### RECORDS

(** X5.  When the cookie loads and the marshalling of its struct fails,
    a create or update command stops after printing [error:] and the
    cause: the trace is the announcement and this line, and nothing is
    dispatched. *)
Theorem marshal_failure_stops_command
    (env : Env) (c : Command) (args : list string) (g : Globals)
    (ck : Cookie) (o : Json.object) (e : error) :
  CookieLoad env = Ok ck ->
  marshalled env c g = Some o ->
  Marshal env o = Err e ->
  requests (trace (Execute env c args g)) = [] /\
  exists announce,
    trace (Execute env c args g) =
    [ Stdout announce; Stdout ("error: " ++ e ++ newline) ].
Proof.
  intros Hck Ho HM.
  assert (HM' :
    match c with
    | label_create =>
        Marshal env (labelCreate.toJson (stamped env (labelcreate g))) = Err e
    | label_update => Marshal env (labelUpdate.toJson (labelupdate g)) = Err e
    | _ => False
    end).
  { destruct c; try discriminate Ho; unfold marshalled in Ho;
      rewrite ?Execute_final in Ho; injection Ho as <-.
    - destruct g. exact HM.
    - exact HM. }
  assert (R : requests (trace (Execute env c args g)) = []).
  { rewrite Execute_requests, Hck. cbv zeta.
    destruct c; try contradiction; now rewrite HM'. }
  split; [exact R |].
  destruct (Execute_trace env c args g) as (announce & E & _).
  exists announce. rewrite E, Hck, R.
  destruct c; try contradiction; now rewrite HM'.
Qed.

Lemma marshal_failure_stops_command_witness :
  CookieLoad Sample.envBadJson = Ok (mkCookie "0123abcd") /\
  marshalled Sample.envBadJson label_update Sample.label100 =
    Some (labelUpdate.toJson (labelupdate Sample.label100)) /\
  Marshal Sample.envBadJson (labelUpdate.toJson (labelupdate Sample.label100)) =
    Err "json: unsupported value" /\
  requests (trace (Execute Sample.envBadJson label_update [] Sample.label100)) = [] /\
  exists announce,
    trace (Execute Sample.envBadJson label_update [] Sample.label100) =
    [ Stdout announce; Stdout ("error: " ++ "json: unsupported value" ++ newline) ].
Proof.
  split; [reflexivity |]. split; [reflexivity |]. split; [reflexivity |].
  exact (marshal_failure_stops_command Sample.envBadJson label_update []
           Sample.label100 (mkCookie "0123abcd") _ _ eq_refl eq_refl eq_refl).
Defined.

(** ** The package variables *)

(** X6.  Only the create command writes to the package variables: every
    other command leaves all five as it found them, whatever the cookie
    loader, the encoder and the server do. *)
Theorem only_create_changes_variables
    (env : Env) (c : Command) (args : list string) (g : Globals) :
  c <> label_create ->
  final (Execute env c args g) = g.
Proof.
  intros Hc. rewrite Execute_final. destruct c; congruence.
Qed.

Lemma only_create_changes_variables_witness :
  label_update <> label_create /\
  final (Execute Sample.envRefused label_update [] Sample.label100) = Sample.label100.
Proof.
  assert (H : label_update <> label_create) by discriminate.
  split; [exact H |].
  exact (only_create_changes_variables Sample.envRefused label_update []
           Sample.label100 H).
Defined.

(** X7.  What create leaves in the package variables depends on the clock
    alone: the time default is applied before the cookie is loaded, so two
    runs with the same clock end in the same state even when one of them
    fails to load the cookie, to marshal or to reach the server.  The four
    other variables are untouched. *)
Theorem create_stamps_before_it_can_fail
    (env1 env2 : Env) (args1 args2 : list string) (g : Globals) :
  Now env1 = Now env2 ->
  final (Execute env1 label_create args1 g) = final (Execute env2 label_create args2 g) /\
  labelslist (final (Execute env1 label_create args1 g)) = labelslist g /\
  labeldel (final (Execute env1 label_create args1 g)) = labeldel g /\
  labelget (final (Execute env1 label_create args1 g)) = labelget g /\
  labelupdate (final (Execute env1 label_create args1 g)) = labelupdate g.
Proof.
  intros Hnow. rewrite !Execute_final.
  unfold withLabelcreate, stamped. rewrite Hnow. repeat split.
Qed.

Lemma create_stamps_before_it_can_fail_witness :
  Now Sample.env = Now Sample.envNoCookie /\
  final (Execute Sample.env label_create [] Sample.label100) =
  final (Execute Sample.envNoCookie label_create [] Sample.label100) /\
  labelCreate.CreationTime
    (labelcreate (final (Execute Sample.envNoCookie label_create [] Sample.label100))) =
  "2018-09-03T07:04:05Z".
Proof.
  split; [reflexivity |].
  split; [| reflexivity].
  exact (proj1 (create_stamps_before_it_can_fail Sample.env Sample.envNoCookie [] []
                  Sample.label100 eq_refl)).
Defined.

(** The rendering of the clock in the layout is never empty: it ends with
    the [Z] of the layout. *)
Lemma Format_timeLayout_nonempty (t : Gotime.Time) :
  Gotime.Format t Wire.timeLayout <> "".
Proof.
  intros H. apply (f_equal String.length) in H.
  rewrite Format_timeLayout, !string_length_append in H. simpl in H. lia.
Qed.

Lemma stamped_nonempty (env : Env) (x : labelCreate.t) :
  labelCreate.CreationTime (stamped env x) <> "" /\
  labelCreate.UpdateTime (stamped env x) <> "".
Proof.
  unfold stamped.
  destruct (String.eqb_spec (labelCreate.CreationTime x) "") as [Ec | Ec];
    destruct (String.eqb_spec (labelCreate.UpdateTime x) "") as [Eu | Eu];
    cbn [orb labelCreate.CreationTime labelCreate.UpdateTime
         labelCreate.setCreationTime labelCreate.setUpdateTime];
    split; try assumption; apply Format_timeLayout_nonempty.
Qed.

Lemma stamped_fixed (env : Env) (x : labelCreate.t) :
  labelCreate.CreationTime x <> "" -> labelCreate.UpdateTime x <> "" ->
  stamped env x = x.
Proof.
  intros Hc Hu. unfold stamped.
  apply String.eqb_neq in Hc, Hu. now rewrite Hc, Hu.
Qed.

(** X8.  After a create run neither time field is empty, so the struct
    that is marshalled never carries an unset time; and a second create run
    in the same process, at any later clock, changes nothing: the times of
    the first run stay. *)
Theorem create_leaves_times_set
    (env1 env2 : Env) (args1 args2 : list string) (g : Globals) :
  let g1 := final (Execute env1 label_create args1 g) in
  labelCreate.CreationTime (labelcreate g1) <> "" /\
  labelCreate.UpdateTime (labelcreate g1) <> "" /\
  final (Execute env2 label_create args2 g1) = g1.
Proof.
  cbv zeta. rewrite !Execute_final.
  destruct g as [ll lc ld lg lu]. unfold withLabelcreate.
  cbn [labelcreate labelslist labeldel labelget labelupdate].
  destruct (stamped_nonempty env1 lc) as [Hc Hu].
  split; [exact Hc |]. split; [exact Hu |].
  now rewrite (stamped_fixed env2 (stamped env1 lc) Hc Hu).
Qed.

(** The times of a first run survive a second run at another clock. *)
Example create_twice_keeps_first_times :
  let later := mkEnv (URLGen Sample.env) (CookieLoad Sample.env)
                 (Gotime.mkTime 2019 1 1 0 0 0)
                 (Marshal Sample.env) (RoundTrip Sample.env) (PrintStatus Sample.env) in
  let g1 := final (Execute Sample.env label_create [] Sample.label100) in
  labelCreate.CreationTime (labelcreate (final (Execute later label_create [] g1))) =
  "2018-09-03T07:04:05Z".
Proof. reflexivity. Qed.

(** X9.  The output of a command depends on its own variable only: two
    package states that agree on the variable of the command give the same
    trace and the same result, whatever the other four variables hold and
    whatever positional arguments are passed. *)
Theorem command_reads_only_its_variable
    (env : Env) (c : Command) (args1 args2 : list string) (g1 g2 : Globals) :
  sameInput c g1 g2 ->
  trace (Execute env c args1 g1) = trace (Execute env c args2 g2) /\
  value (Execute env c args1 g1) = value (Execute env c args2 g2).
Proof.
  intros H. rewrite !Execute_run. cbn [trace value]. split; [| reflexivity].
  destruct c; cbn [operation sameInput] in *;
    rewrite ?GetLabels_run, ?PostLabelCreate_run, ?DeleteLabel_run,
            ?GetLabel_run, ?PutLabelUpdate_run; cbn [trace]; cbv zeta.
  - now rewrite H.
  - destruct g1, g2. cbn [withLabelcreate labelcreate] in *. now rewrite H.
  - now rewrite H.
  - now rewrite H.
  - now rewrite H.
Qed.

Lemma command_reads_only_its_variable_witness :
  sameInput label_get_by_id Sample.label100
    (mkGlobals (labelsList.mk "x" "p" 3 4 5) (labelcreate Sample.defaults)
       (labelDel.mk 7) (labelGet.mk 100) (labelupdate Sample.defaults)) /\
  trace (Execute Sample.env label_get_by_id [] Sample.label100) =
  trace (Execute Sample.env label_get_by_id ["extra"]
           (mkGlobals (labelsList.mk "x" "p" 3 4 5) (labelcreate Sample.defaults)
              (labelDel.mk 7) (labelGet.mk 100) (labelupdate Sample.defaults))).
Proof.
  split; [reflexivity |].
  exact (proj1 (command_reads_only_its_variable Sample.env label_get_by_id [] ["extra"]
                  Sample.label100
                  (mkGlobals (labelsList.mk "x" "p" 3 4 5) (labelcreate Sample.defaults)
                     (labelDel.mk 7) (labelGet.mk 100) (labelupdate Sample.defaults))
                  eq_refl)).
Defined.

(** ** Targets that identify what they address *)

Lemma string_append_cancel_l (a b c : string) : a ++ b = a ++ c -> b = c.
Proof.
  induction a as [|ch a IH]; simpl; [trivial |].
  intros [= H]. now apply IH.
Qed.

(** Two integers with the same decimal rendering are equal. *)
Lemma Itoa_inj (i j : Z) : Strconv.Itoa i = Strconv.Itoa j -> i = j.
Proof.
  intros H. apply (f_equal Strconv.readDecimal) in H.
  rewrite !Itoa_readDecimal in H. now injection H.
Qed.

(** X10.  The target of a by-id command identifies the label: when two
    runs of the same by-id command (delete, get or update) under the same
    configuration dispatch requests with equal targets, they were given the
    same id. *)
Theorem by_id_url_identifies_label
    (env : Env) (c : Command) (args args' : list string) (g g' : Globals)
    (req req' : Request) :
  In req (requests (trace (Execute env c args g))) ->
  In req' (requests (trace (Execute env c args' g'))) ->
  idOf c g <> None ->
  Url req = Url req' ->
  idOf c g = idOf c g'.
Proof.
  rewrite !Execute_requests.
  destruct (CookieLoad env) as [ck|e]; [| intros []].
  cbv zeta. destruct c; cbn [idOf]; try (intros _ _ H; now destruct H).
  - intros [<- | []] [<- | []] _ H. cbn [Url Set_ Delete] in H.
    apply string_append_cancel_l, string_append_cancel_l, Itoa_inj in H. now rewrite H.
  - intros [<- | []] [<- | []] _ H. cbn [Url Set_ Get] in H.
    apply string_append_cancel_l, string_append_cancel_l, Itoa_inj in H. now rewrite H.
  - destruct (Marshal env (labelUpdate.toJson (labelupdate g))); [| intros []].
    destruct (Marshal env (labelUpdate.toJson (labelupdate g'))); [| intros _ []].
    intros [<- | []] [<- | []] _ H. cbn [Url Set_ Put Send] in H.
    apply string_append_cancel_l, string_append_cancel_l, Itoa_inj in H. now rewrite H.
Qed.

Lemma by_id_url_identifies_label_witness :
  let g' := mkGlobals (labelslist Sample.defaults) (labelcreate Sample.defaults)
              (labelDel.mk 100) (labelGet.mk 3) (labelupdate Sample.defaults) in
  let req := Set_ "Cookie" "harbor-lang=zh-cn; beegosessionID=0123abcd"
               (Delete "https://localhost/api/labels/100") in
  In req (requests (trace (Execute Sample.env label_del_by_id [] Sample.label100))) /\
  In req (requests (trace (Execute Sample.env label_del_by_id [] g'))) /\
  idOf label_del_by_id Sample.label100 <> None /\
  Url req = Url req /\
  idOf label_del_by_id Sample.label100 = idOf label_del_by_id g'.
Proof.
  cbv zeta.
  assert (H : idOf label_del_by_id Sample.label100 <> None) by discriminate.
  split; [left; reflexivity |]. split; [left; reflexivity |].
  split; [exact H |]. split; [reflexivity |].
  exact (by_id_url_identifies_label Sample.env label_del_by_id [] [] Sample.label100 _ _ _
           (or_introl eq_refl) (or_introl eq_refl) H eq_refl).
Defined.

(** The decimal rendering is made of digits and, for a negative number, a
    leading minus sign. *)
Lemma uint_decimalChars (d : Decimal.uint) :
  allChars decimalChar (NilEmpty.string_of_uint d) = true.
Proof. induction d; simpl; auto. Qed.

Lemma Itoa_decimalChars (i : Z) : allChars decimalChar (Strconv.Itoa i) = true.
Proof.
  unfold Strconv.Itoa.
  destruct (Z.to_int i) as [d|d]; simpl;
    destruct d; simpl; auto using uint_decimalChars.
Qed.

Lemma allChars_impl (p q : ascii -> bool) (s : string) :
  (forall c, p c = true -> q c = true) -> allChars p s = true -> allChars q s = true.
Proof.
  intros Hpq. induction s as [|c s IH]; simpl; [trivial |].
  intros H. apply andb_true_iff in H as [Hc Hs].
  apply andb_true_iff. split; auto.
Qed.

Lemma decimalChar_notAmpersand (c : ascii) : decimalChar c = true -> notAmpersand c = true.
Proof.
  unfold decimalChar, notAmpersand. intros H.
  apply existsb_exists in H as (d & Hd & E). apply Ascii.eqb_eq in E. subst d.
  cbn in Hd. repeat (destruct Hd as [<- | Hd]; [reflexivity |]). destruct Hd.
Qed.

### TASK REQUIREMENTS
From the material above, retype precisely the lines between the line holding "rewrite !Itoa_readDecimal in" and the line holding "same id. *)", inclusive, and nothing beyond them.

### ANSWER AREA
  rewrite !Itoa_readDecimal in H. now injection H.
Qed.

(** X10.  The target of a by-id command identifies the label: when two
    runs of the same by-id command (delete, get or update) under the same
    configuration dispatch requests with equal targets, they were given the
    same id. *)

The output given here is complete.